Ordeals had, for a long time, been the chief method of trying individuals accused of crimes. Ordeals usually involved archaic and crude methods. An older type of ordeal which was usually less painful for the suspected criminal was trial by battle. “In civil cases it was not fought between the parties themselves, but between their respective champions,” states Plucknett, as he points out that the actual suspect did not have to fight, but could inquire the help of a friend or hire a trained fighter, to fight for him (Plucknett 116). Both sides would dual, and the loser was afforded the guilt in the case. Ordeals were not usually this simple, however. One kind of ordeal required the suspect to reach his or her hand into a pail of boiling water and to remove a stone from it, whereby “his guilt or innocence was ascertained by inspecting his hand after three days” (Plucknett 114).
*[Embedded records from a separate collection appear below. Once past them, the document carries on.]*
(* ===== verification/Bringup.v ===== *)
(** * A reconciliation brings a workload up

    Against an API server that answers every call without a failure, a pass over an admitted workload
    ends without an error, and every child is then as the plan wants it. *)
From S2P Require Import Prelude Errors GoStd Kube Api Naming Intent Autoscaling Deploy ServiceIntent Availability Route.
From S2P Require Import Builder Effects Capability Engine Cluster Conditions Status Failures Gates Controller Contract.
From S2P Require Import Safety Gating EngineTheorems ReconcileTheorems Ordering Convergence Quiescence Settling PlanTheorems.
From S2P Require Import Schema Admission KubeReference Sample ClusterReference.

(** ** Answers without a failure *)

Definition is_inr {A B} (x : A + B) : bool := match x with inr _ => true | inl _ => false end.

(** The platform APIs the workload needs. *)
Definition needed_apis (w : AIWorkload) : list APIResource :=
  if bool_decide (length (sp_ExternalSecrets (w_Spec w)) = 0%nat) then []
  else match RequirementFor ExternalSecrets with
  | Some requirement => rq_Resources requirement
  | None => []
  end.

Section Healthy.
Context `{ApiErrors, UnstructuredHelpers}.

(** A read that found the object or that there is none. *)
Definition answered_read {A} (x : reply A) : bool := match x with inl err => IsNotFound err | inr _ => true end.

(** The external Secret selects a store, and is ready with the target each of its references names. *)
Definition resolvable (w : AIWorkload) (name : string) (externalSecret : Unstructured) : bool :=
  is_inr (selected_store externalSecret) &&
  forallb (λ reference, negb (bool_decide (er_ExternalSecret reference = name)) || is_inr (checked_target externalSecret reference))
    (sp_ExternalSecrets (w_Spec w)).

(** What a platform answers that is as the workload [w] needs it: reads succeed, the tenant profile
    is the workload's, what the external Secrets need is there and ready, and writes are accepted. *)
Definition healthy_answer (w : AIWorkload) (e : event) : answer e → bool :=
  match e return answer e → bool with
  | EGetServiceAccount _ _ => answered_read
  | EGetDeployment _ _ => answered_read
  | EGetService _ _ => answered_read
  | EGetNetworkPolicy _ _ => answered_read
  | EGetHorizontalPodAutoscaler _ _ => answered_read
  | EGetPodDisruptionBudget _ _ => answered_read
  | EGetUnstructured _ gvk _ name => λ x,
      if bool_decide (gvk = externalSecretGVK) then match x with inr es => resolvable w name es | inl _ => false end
      else if bool_decide (gvk = secretStoreGVK) then match x with inr store => readyCondition store | inl _ => false end
      else answered_read x
  | EGetConfigMap _ _ _ => λ x,
      match x with
      | inr profile => match check_tenant_profile (sp_Tenant (w_Spec w)) (cm_Data profile) with None => true | Some _ => false end
      | inl _ => false
      end
  | EGetSecretMetadata _ _ => is_inr
  | EServerResources groupVersion => λ x,
      answered_read x &&
      forallb (λ r, negb (bool_decide (ar_GroupVersion r = groupVersion)) ||
        match x with inr names => existsb (λ name, bool_decide (name = ar_Resource r)) names | inl _ => false end)
        (needed_apis w)
  | ECreate _ | EPatch _ _ | EDelete _ _ _ => λ err, match err with None => true | Some _ => false end
  | _ => λ _, true
  end.

Definition healthy (w : AIWorkload) (c : call event answer) : Prop :=
  kept_contract c ∧ match c with Call e x => healthy_answer w e x = true end.

Lemma healthy_get w object x err :
  (0 ≤ childOrder (Pointer object))%Z → healthy w (Call (get_event object) x) → get_reply object x = inl err →
  IsNotFound err = true.
Proof.
  intros Ho [_ Hx] Hr. destruct object as [| | | | | |u|]; simpl in *; [..|lia];
    try (destruct x as [e|y]; simpl in *; [by injection Hr as <-|discriminate Hr]).
  destruct (bool_decide_reflect (un_GVK u = HTTPRouteGVK)) as [Hg|]; [|lia]. rewrite Hg in Hx. destruct x as [e|y]; simpl in *; [by injection Hr as <-|discriminate Hr].
Qed.

End Healthy.

(** ** The engine *)

Section Engine.
Context `{ApiErrors, UnstructuredHelpers, OwnerHelpersLaws, SemanticDeepEqualLaws Object}.
Implicit Types (r : AIWorkloadReconciler) (w : AIWorkload) (i : Intent) (s : objects) (h : history).

(** A child the engine can take over where it finds it: the workload's own, not being deleted, and
    of a shape no mutation refuses. *)
Definition adoptable w (c : Object) : Prop :=
  owns w c = true ∧ Time_IsZero (om_DeletionTimestamp (obj_meta c)) = true ∧ fits w c.

(** An object without a controller, or with the workload as such, gets the controller reference. *)
Lemma set_controller_total w o :
  om_Namespace (obj_meta o) = w_Namespace w → (om_OwnerReferences (obj_meta o) = [] ∨ owns w o = true) →
  is_Some (set_controller w o).
Proof.
  intros Hns Ho. unfold set_controller.
  destruct (SetControllerReference_defined GroupVersion AIWorkloadKind (w_meta w) false
    (om_Namespace (obj_meta o)) (om_OwnerReferences (obj_meta o))) as [refs ->]; [done| |by eexists].
  intros ref Href. destruct Ho as [Ho|Ho].
  - rewrite Ho in Href. apply GetControllerOf_in in Href as [Hin _]. set_solver.
  - unfold owns in Ho. rewrite Href, !andb_true_iff, !bool_decide_eq_true in Ho. naive_solver.
Qed.

Lemma apply_create_total w i object R :
  valid_intent w i → safe_intent i → i_Object i = Pointer object → takes w i → fits w object →
  (∀ o err, R (Call (ECreate o) (Some err)) → False) →
  safe R (λ _, True) (apply_create w i object) (λ out, is_inr out = true).
Proof.
  intros (object' & Ei' & _ & Hns & Hn & Hid & _ & Hm) Hs Ei Ht Hf HR. rewrite Ei in Ei'. injection Ei' as <-.
  unfold apply_create. destruct (i_Absent i); [done|]. destruct (Hm eq_refl) as [f Ef].
  unfold mutate, safe_intent in *. rewrite Ef in *. simpl.
  destruct (Ht f object Ef) as [m Em]; [by rewrite Ei|done|]. rewrite Em. simpl.
  pose proof (mutation_identity _ _ Em) as (Hmn & Hmns & Hmu & Hmr & Hmo & Hmf & Hmd).
  apply has_server_identity_spec in Hid as (Hu & Hr & Ho & Hfin & Hd).
  rewrite (proj2 (fresh_identity_kept_spec _ _ _)) by
    (split; [done|]; split; [congruence|]; apply has_server_identity_spec; split_and!; congruence).
  destruct (set_controller_total w m) as [o ->]; [congruence|left; congruence|]. simpl.
  split; [done|]. intros [err|] Hx; [by destruct (HR o err)|done].
Qed.

Lemma apply_delete_total current R :
  (∀ o uid rv err, R (Call (EDelete o uid rv) (Some err)) → False) →
  safe R (λ _, True) (apply_delete current) (λ out, is_inr out = true).
Proof. intros HR. split; [done|]. intros [err|] Hx; [by destruct (HR _ _ _ _ Hx)|done]. Qed.

Lemma apply_patch_total w i c R :
  valid_intent w i → safe_intent i → i_Absent i = false → takes w i → adoptable w c →
  childOrder (Pointer c) = childOrder (i_Object i) → (∀ before after err, R (Call (EPatch before after) (Some err)) → False) →
  safe R (λ _, True) (apply_patch w i c) (λ out, is_inr out = true).
Proof.
  intros (_ & _ & _ & _ & _ & _ & _ & Hm) Hs Ha Ht (Ho & _ & Hf) Hk HR. destruct (Hm Ha) as [f Ef].
  unfold apply_patch, mutate, safe_intent in *. rewrite Ef in *. simpl.
  destruct (Ht f c Ef) as [m Em]; [done|done|]. rewrite Em. simpl.
  pose proof (mutation_identity _ _ Em) as Hid. rewrite (proj2 (identity_kept_spec _ _)) by naive_solver. simpl.
  destruct Hid as (_ & Hns & _ & _ & Hor & _).
  destruct (set_controller_total w m) as [o ->].
  { rewrite Hns. by apply andb_true_iff in Ho as [Ho%bool_decide_eq_true _]. }
  { right. by rewrite (owns_ext w c m). }
  simpl. destruct (DeepEqual c o); [done|]. split; [done|]. intros [err|] Hx; [by destruct (HR _ _ _ Hx)|done].
Qed.

(** One intent over a cluster whose child of it, if any, is adoptable. *)
Lemma Apply_total w i w0 h out s s' :
  valid_owner w → valid_intent w i → Time_IsZero (w_DeletionTimestamp w) = true → safe_intent i → takes w i →
  (∀ object, i_Object i = Pointer object → fits w object) → keyed s →
  (∀ c, s !! intent_key w i = Some c → adoptable w c) →
  returns (Apply w i) h out → Forall (healthy w0) h → serves s h s' → is_inr out = true.
Proof.
  intros Ho Hi Hlive Hs Ht Hf Hkey Hc Hr Hh Hsv. pose proof Hi as (object & Ei & Hord & _).
  rewrite (Apply_reads w i object) in Hr by done. destruct Hr as (x & h' & -> & Hr). rewrite Ei in Hord.
  apply Forall_cons in Hh as [Hx Hh]. destruct Hsv as (s1 & [_ Hread]%served_get & _); [|done].
  rewrite (valid_intent_key _ _ _ Hi Ei) in Hread.
  assert (safe (healthy w0) (λ _, True) (after_read w i object (get_reply object x)) (λ out, is_inr out = true)) as Hsafe;
    [|by apply (safe_returns _ _ _ _ Hsafe Hr)].
  unfold after_read. destruct (get_reply object x) as [err|c] eqn:Eg; simpl in Hread.
  - rewrite (healthy_get w0 object x err) by done. apply apply_create_total; auto. by intros o e [_ ?].
  - pose proof (Hc _ Hread) as Had. destruct Had as (Hown & Hd & Hfit). rewrite Hown, Hd. simpl.
    destruct (i_Absent i) eqn:Ea; [apply apply_delete_total; by intros ? ? ? ? [_ ?]|].
    apply apply_patch_total; try done; [|by intros ? ? ? [_ ?]]. pose proof (Hkey _ _ Hread) as Hko.
    unfold object_key, intent_key in Hko. congruence.
Qed.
In the overwhelming majority of cases, a person’s hand would not have healed in those three, short days, and they were presumed guilty at that point.
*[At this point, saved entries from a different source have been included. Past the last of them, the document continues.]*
(* ===== verification/GateTheorems.v ===== *)
(** * Theorems about the gates and the plan they feed *)
From S2P Require Import Prelude Errors GoStd Sha256 Kube Api Naming Intent Deploy ServiceIntent Route Builder Effects Engine.
From S2P Require Import Capability Conditions Status Failures Gates Controller Contract Safety Gating KubeReference Sample.

(** ** External Secrets *)

Section External.
Context `{Conditions, ApiErrors, UnstructuredHelpers}.

(** What one resolved reference records: its target, and the version of the Secret just read. *)
Definition resolved_from (ns : string) (h : history) (x : ExternalSecretReference) (y : resolvedExternalSecret) : Prop :=
  re_targetSecret y = er_TargetSecret x ∧
  ∃ m, Call (EGetSecretMetadata ns (er_TargetSecret x)) (inr m) ∈ h ∧ re_resourceVersion y = om_ResourceVersion m.

Lemma resolve_reference_returns via ns direct x h y :
  returns (resolve_reference via ns direct x) h (inr y) → resolved_from ns h x y.
Proof.
  unfold resolve_reference. case_bool_decide; [by intros [-> ?]|]. simpl.
  intros (r1 & h1 & -> & Hr). destruct r1 as [err|es]; [destruct (IsNotFound err); by destruct Hr|].
  destruct (selected_store es) as [err|store]; [by destruct Hr|]. simpl in Hr.
  destruct Hr as (r2 & h2 & -> & Hr). destruct r2 as [err|st]; [destruct (IsNotFound err); by destruct Hr|].
  destruct (readyCondition st); simpl in Hr; [|by destruct Hr].
  destruct (checked_target es x) as [err|target] eqn:Et; [by destruct Hr|]. simpl in Hr.
  apply checked_target_inv in Et as [-> _]. destruct Hr as (r3 & h3 & -> & Hr).
  destruct r3 as [err|m]; [destruct (IsNotFound err); by destruct Hr|]. destruct Hr as [-> [= ->]].
  split; [done|]. exists m. split; [|done]. do 2 apply elem_of_cons, or_intror. by apply elem_of_cons; left.
Qed.

Lemma resolved_from_app ns h1 h h2 x y : resolved_from ns h x y → resolved_from ns (h1 ++ h ++ h2) x y.
Proof. intros (Ht & m & Hm & Hv). split; [done|]. exists m. split; [set_solver|done]. Qed.

Lemma resolve_references_returns via ns direct xs before h ys :
  returns (resolve_references via ns direct xs before) h (inr ys) →
  ∃ new, ys = before ++ new ∧ Forall2 (resolved_from ns h) xs new.
Proof.
  revert before h. induction xs as [|x xs IH]; intros before h; simpl.
  { intros [-> [= ->]]. exists []. by rewrite app_nil_r. }
  intros (h1 & [err|y] & h2 & -> & Hx & Hr)%returns_bind; [by destruct Hr|].
  apply resolve_reference_returns in Hx. apply IH in Hr as (new & -> & Hnew).
  exists (y :: new). rewrite <-app_assoc. split; [done|]. constructor.
  - by apply (resolved_from_app ns [] h1 h2).
  - eapply Forall2_impl; [exact Hnew|]. intros x' y' Hxy.
    rewrite <-(app_nil_r h2). by apply (resolved_from_app ns h1 h2 []).
Qed.

Lemma validateExternalSecrets_returns g w h w' resolved :
  returns (validateExternalSecrets g w) h (w', inr resolved) →
  Forall2 (resolved_from (w_Namespace w) h) (sp_ExternalSecrets (w_Spec w)) resolved.
Proof.
  unfold validateExternalSecrets. case_bool_decide as Hn.
  { intros [-> [= -> ->]]. apply length_zero_iff_nil in Hn as ->. constructor. }
  destruct (r_CapabilityLookup g) as [lookup|]; [|by intros [-> ?]]. cbn [RequirementFor].
  intros (h1 & [rq st err] & h2 & -> & _ & Hr)%returns_bind. destruct st; simpl in Hr; try by destruct Hr.
  apply returns_bind in Hr as (h3 & [err'|ys] & h4 & -> & Hx & Hr); [by destruct Hr|].
  apply resolve_references_returns in Hx as (new & -> & Hnew).
  destruct Hr as (t & h5 & -> & [-> [= _ ->]]). simpl.
  eapply Forall2_impl; [exact Hnew|]. intros x y Hxy. by apply resolved_from_app.
Qed.

(** C29. The external Secrets gate hands on one record per reference, in the order of the
    specification: the declared target, with the resource version the target Secret had when the
    gate read it. *)
Theorem validateExternalSecrets_resolves g w h w' resolved :
  returns (validateExternalSecrets g w) h (w', inr resolved) →
  Forall2 (resolved_from (w_Namespace w) h) (sp_ExternalSecrets (w_Spec w)) resolved ∧
  re_targetSecret <$> resolved = er_TargetSecret <$> sp_ExternalSecrets (w_Spec w).
Proof.
  intros Hr%validateExternalSecrets_returns. split; [done|].
  induction Hr as [|x y xs ys [Ht _] _ IH]; [done|]. rewrite !fmap_cons. by f_equal.
Qed.

(** Direct references are all read before the status is reported. *)
Lemma validate_secrets_returns ns names h :
  returns (validate_secrets ns names) h None → Forall (λ n, ∃ m, Call (EGetSecretMetadata ns n) (inr m) ∈ h) names.
Proof.
  revert h. induction names as [|n names IH]; intros h; simpl; [constructor|].
  intros (x & h' & -> & Hr). destruct x as [err|m]; [destruct (IsNotFound err); by destruct Hr|].
  constructor; [exists m; by left|]. eapply Forall_impl; [by apply IH|]. intros n' [m' Hm]. exists m'. by right.
Qed.

End External.

Section Gates.
Context `{ConditionsLaws, ApiErrors, UnstructuredHelpersLaws, OwnerHelpers}.
Context `{SemanticDeepEqual AIWorkloadStatus, SemanticDeepEqual Object}.

(** The gates as a whole hand on what the external Secrets gate resolved. *)
Lemma run_gates_resolved r w h w' external exposure :
  returns (run_gates r w) h (w', inr (external, exposure)) → Forall (api_contract any_text) h →
  Forall2 (resolved_from (w_Namespace w) h) (sp_ExternalSecrets (w_Spec w)) external.
Proof.
  intros Hr Hh. assert (follows any_text w w) as Hw by (by split). unfold run_gates in Hr.
  apply returns_bind in Hr as (h1 & [w1 [err|]] & k1 & -> & Ht & Hr); [by destruct Hr as [_ [=]]|].
  apply Forall_app in Hh as [Hh1 Hk1].
  pose proof (safe_returns _ _ _ _ (validateTenant_safe any_text w (r_gates r) w Hw) Ht Hh1) as [Hw1 _].
  apply returns_bind in Hr as (h2 & [w2 [err|b]] & k2 & -> & Hp & Hr); [by destruct Hr as [_ [=]]|].
  apply Forall_app in Hk1 as [Hh2 Hk2].
  pose proof (safe_returns _ _ _ _ (patchStatus_safe any_text w w w1 Hw1) Hp Hh2) as [Hw2 _].
  apply returns_bind in Hr as (h3 & [w3 [err|ys]] & k3 & -> & He & Hr); [by destruct Hr as [_ [=]]|].
  assert (ys = external) as ->.
  { apply returns_bind in Hr as (h4 & [w4 [err|b4]] & k4 & -> & _ & Hr); [by destruct Hr as [_ [=]]|].
    apply returns_bind in Hr as (h5 & [w5 [err|st]] & k5 & -> & _ & Hr); [by destruct Hr as [_ [=]]|].
    apply returns_bind in Hr as (h6 & [w6 [err|b6]] & k6 & -> & _ & Hr); [by destruct Hr as [_ [=]]|].
    by destruct Hr as [_ [= _ -> _]]. }
  apply validateExternalSecrets_returns in He. destruct Hw2 as [(Hsp & Hns & _) _]. rewrite Hsp, Hns in He.
  eapply Forall2_impl; [exact He|]. intros x y Hxy. rewrite app_assoc. by apply resolved_from_app.
Qed.

End Gates.

(** ** The revision of the external Secrets *)

(** No byte of the string is NUL, as in every name and resource version. *)
Definition nul_free (s : string) : Prop := (0%N ∉ bytes s).

Definition nul_free_reference (x : resolvedExternalSecret) : Prop :=
  nul_free (re_targetSecret x) ∧ nul_free (re_resourceVersion x).

Lemma split_nul (s t : list N) u v :
  (0%N ∉ s) → (0%N ∉ t) → s ++ 0%N :: u = t ++ 0%N :: v → s = t ∧ u = v.
Proof.
  revert t. induction s as [|a s IH]; intros [|b t] Hs Ht; simpl; [by intros [= ->]|set_solver|set_solver|].
  intros [= -> He]. destruct (IH t) as [-> ->]; [set_solver|set_solver|done|done].
Qed.

#[local] Instance N_of_ascii_inj : Inj eq eq N_of_ascii.
Proof. intros a b Hab. by rewrite <-(ascii_N_embedding a), <-(ascii_N_embedding b), Hab. Qed.

Lemma bytes_inj s t : bytes s = bytes t → s = t.
Proof.
  unfold bytes. intros He. rewrite <-(String.string_of_list_ascii_of_string s), <-(String.string_of_list_ascii_of_string t).
  f_equal. by apply (inj (fmap N_of_ascii)) in He.
Qed.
This system was assumed to work under the power of God; however, there is no scientific or other logical explanation that can support this form of trial. There existed countless types and variations of ordeals, but the same legal inconsistencies struck every time. Eventually, ordeals began to lose their popularity due to a determined rampancy of inconclusiveness, ultimately yielding to the establishment of juries. This flip-flopping of legal order could not expect an immediate, complete implementation overnight. However, as one more jury formed and provided legal services, one less trial by ordeal took place. In this way, the rate of growth of trials by jury was inversely proportional to the downfall of trials by ordeal.

Fairness is what the introduction of juries proposed to establish; or, at least a greater extent of justice than trial by ordeal in terms of the logical determination of guilt and innocence. Trial by jury began to be phased out over time in a way that resembled the opposite of trial by jury’s immensely popular growth. The institutions of law manifested in England, where common law essentially originated, began to shape, through precedents like trial by jury, into what is today’s modern western legal tradition. Most westerners today cannot fathom a trial for a capital crime that is not afforded at least the right to a trial by jury. It just makes sense, is what most people reason. It didn’t always make sense though, for there existed a time in western legal tradition when everyone, regardless of their religious beliefs, was forced to accept the verdict of God, which was believed to be determined through a trial by ordeal. Looking back, a person could only hope, or pray, that their wound healed fast enough or that they floated to the surface of a lake while bound. The overwhelming majority of the time, God found you guilty.

Works Cited

Hudson, John. The Formation of the English Common Law. New York: Addison Wesley Longman, 1996.
Lobban, Michael. The Common Law and English Jurisprudence 1760-1850. Oxford: Clarendon Press, 1991.
Plucknett, Theodore F. T. A Concise History of the Common Law. Boston: Little, Brown and Company, 1956.
Pollock, Sir Frederick. The Genius of the Common Law. New York: AMS Press, Inc, 1967. Stoner, James Reist, Jr. Common Law and Liberal Theory. Lawrence: University Press of Kansas, 1992.